Mercy Medical Center honored a grateful patient and her family at its Radiology and Imaging Center on May 8.

Patricia Carlson, 73, of Patchogue, visited the Rockville Centre hospital last week, not for a check-up, but for an early Mother’s Day celebration with her two daughters and sons-in-law, grandchildren and husband of 51 years. She anticipated an extra-special Mother’s Day after Mercy’s doctors, using LumaGem Molecular Breast Imaging, or MBI, found and removed breast cancer that was undetectable for years.

Carlson was joined by Peter Scaminaci, president of Mercy Medical Center, Dr. Conellia Ha, director of radiology at Mercy and Dr. Jana Deitch, medical director of breast health at St. Catherine of Siena Medical Center, a fellow member hospital of Catholic Health Services.

“I would like to thank Dr. Ha, Dr. Deitch, this hospital, Mercy, and St. Catherine for all the gifts they have given me,” Carlson said during a news conference, which preceded a luncheon at Mercy. “I’m very grateful.”

Last year, Carlson’s dermatologist found a lump on her neck during a routine skin cancer check. Scans from her oncologist showed that lymph nodes in that area were suspicious for malignancy, most likely breast cancer, doctors said. She was referred to Dr. Deitch at St. Catherine of Siena in Smithtown.

Dr. Deitch biopsied the lymph nodes and found cancer, but could not find the primary site; Carlson’s breast imaging did not show anything suspicious. Since Carlson has a pacemaker, she could not have an MRI. Instead, Dr. Deitch contacted Dr. Ha at Mercy and requested an MBI scan.

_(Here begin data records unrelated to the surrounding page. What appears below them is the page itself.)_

(** [Some None] is [RT_NULL]. *)
Definition dfs_subdir (directory filename : list Z) : option (option (list Z)) :=
  let n := length directory in
  if (n =? length filename)%nat then Some None
  else
    c ← (filename ++ [0]) !! n;
    Some (Some (if negb (c =? 47) && negb (n =? 0)%nat then drop (n - 1) filename else drop n filename)).

(** ** dfs_fs.c *)

Fixpoint fs_lookup_loop (l : list (option dfs_filesystem)) (i : nat) (path : list Z) (fs : option nat) (prefixlen : nat) : option nat :=
  match l with
  | [] => fs
  | None :: l => fs_lookup_loop l (S i) path fs prefixlen
  | Some f :: l =>
      let fspath := length (fs_path f) in
      if (fspath <? prefixlen)%nat || negb (bool_decide (fs_path f `prefix_of` path)) then fs_lookup_loop l (S i) path fs prefixlen
      else if (1 <? fspath)%nat && (fspath <? length path)%nat && negb (default 0 (path !! fspath) =? 47)
      then fs_lookup_loop l (S i) path fs prefixlen
      else fs_lookup_loop l (S i) path (Some i) fspath
  end.

Definition dfs_filesystem_lookup (path : list Z) s : option nat := fs_lookup_loop (filesystem_table s) 0 path None 0.

Definition get_fs (k : nat) s : option dfs_filesystem := mjoin (filesystem_table s !! k).

(** ** Again dfs.c *)

Definition normalize (path : list Z) s : option (option (list Z) * dfs) :=
  let '(ok, s) := rt_malloc s in
  p ← dfs_normalize_path ok (working_directory s) path; Some (p, s).

Definition is_open_on (k : nat) (mountpath : list Z) (x : option dfs_fd) : bool :=
  match x with
  | Some d =>
      match fd_fops d, fd_path d with
      | Some _, Some p => bool_decide (fd_fs d = Some k) && bool_decide (p = mountpath)
      | _, _ => false
      end
  | None => false
  end.

Definition fd_is_open (pathname : list Z) s : option (Z * dfs) :=
  '(fullpath, s) ← normalize pathname s;
  match fullpath with
  | None => Some (-1, s)
  | Some fullpath =>
      match dfs_filesystem_lookup fullpath s with
      | None => Some (-1, s)
      | Some k =>
          fs ← get_fs k s;
          let mountpath := if bool_decide (fs_path fs = [47]) then fullpath else drop (length (fs_path fs)) fullpath in
          Some (if existsb (is_open_on k mountpath) (fds s) then 0 else -1, s)
      end
  end.

(** ** dfs_file.c *)

(** What the file system sees of a descriptor, and what it leaves in it. *)
Definition file_of d : dfs_file D := mk_file (default [] (fd_path d)) (fd_flags d) (fd_size d) (fd_pos d) (fd_data d).
Definition put_file (f : dfs_file D) d : dfs_fd :=
  mk_fd (fd_magic d) (fd_type d) (fd_path d) (ref_count d) (fd_fs d) (fd_fops d) (flags f) (size f) (pos f) (data f).
Definition with_path (p : option (list Z)) d : dfs_fd :=
  mk_fd (fd_magic d) (fd_type d) p (ref_count d) (fd_fs d) (fd_fops d) (fd_flags d) (fd_size d) (fd_pos d) (fd_data d).
Definition with_type_flags (t f : Z) d : dfs_fd :=
  mk_fd (fd_magic d) t (fd_path d) (ref_count d) (fd_fs d) (fd_fops d) f (fd_size d) (fd_pos d) (fd_data d).

(** The path of a file below its mount point. *)
Definition path_below (fs : dfs_filesystem) (fullpath : list Z) : option (list Z) :=
  p ← dfs_subdir (fs_path fs) fullpath; Some (default [47] p).

(** On the object of a descriptor, which may be one of the caller's own. *)
Definition file_open d (path : list Z) (fl : Z) s : option (Z * dfs_fd * dfs) :=
  '(fullpath, s) ← normalize path s;
  match fullpath with
  | None => Some (- ENOMEM, d, s)
  | Some fullpath =>
      '(o, s) ← fd_is_open fullpath s;
      if o =? 0 then Some (- EBUSY, d, s)
      else
        match dfs_filesystem_lookup fullpath s with
        | None => Some (- ENOENT, d, s)
        | Some k =>
            fs ← get_fs k s;
            below ← path_below fs fullpath;
            let '(path, s) :=
              if Z.land (op_flags (fs_ops fs)) DFS_FS_FLAG_FULLPATH =? 0
              then let '(ok, s) := rt_malloc s in (if ok : bool then Some below else None, s)
              else (Some fullpath, s) in
            let d := mk_fd (fd_magic d) FT_REGULAR path (ref_count d) (Some k) (Some (fops (fs_ops fs))) (u32 fl) 0 0 None in
            match op_open (fops (fs_ops fs)) with
            | None => Some (- ENOSYS, with_path None d, s)
            | Some op =>
                _ ← path;
                '(result, w, f) ← op (world s) (file_of d);
                let d := put_file f d in
                let s := set_world w s in
                if result <? 0 then Some (result, with_path None d, s)
                else
                  let d := with_type_flags (fd_type d) (Z.lor (fd_flags d) DFS_F_OPEN) d in
                  let d := if negb (Z.land fl O_DIRECTORY =? 0)
                    then with_type_flags FT_DIRECTORY (Z.lor (fd_flags d) DFS_F_DIRECTORY) d else d in
                  Some (0, d, s)
            end
        end
  end.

An MBI finds more than 400 percent more invasive cancers than a digital mammography alone, hospital officials said. Mercy is the only hospital in New York to offer this technology, they noted.

“We are very proud of that,” Scaminaci said. “It really is amazing, state-of-the-art technology.”

The MBI detected the site of Carlson’s cancer, and doctors then performed a biopsy, which revealed that she had Stage 2 cancer in her left breast.

“I was appalled, because I had been going and doing due diligence,” Carlson said. “I said in my head, ‘Excuse me, why didn’t someone tell me for all these years of going in and getting imaging?’ I thought I was doing the right thing.”

Carlson returned to Dr. Deitch for a partial mastectomy, or removal, of her left breast and axillary lymph node dissection. She is now cancer-free.

Mercy’s MBI technology, Dr. Ha explained, detects breast cancer more precisely than a traditional mammography or MRI. While other technologies may give off “false positives,” MBIs zero in on the spot of the affected location. In this case, it saved Carlson from having a full mastectomy, a much longer and invasive procedure than the partial surgery she received.

“A mastectomy is a very extensive surgery,” Dr. Deitch said. “With someone like Pat, we would have opted to do a partial mastectomy. We did not have that option with the initial imaging, but with the MBI scan, we were able to do a much smaller operation.”

The hospital staff and Carlson’s family presented her with flowers and gift baskets for Mother’s Day before doctors gave tours of the MBI rooms. The Carlsons also enjoyed a pre-Mother’s Day lunch.

“I’m healthy, I’m happy, my family is overjoyed,” Carlson said. “It’s a wonderful thing, and hopefully other men and women can have this technology to find cancers in their bodies. That’s the best gift.”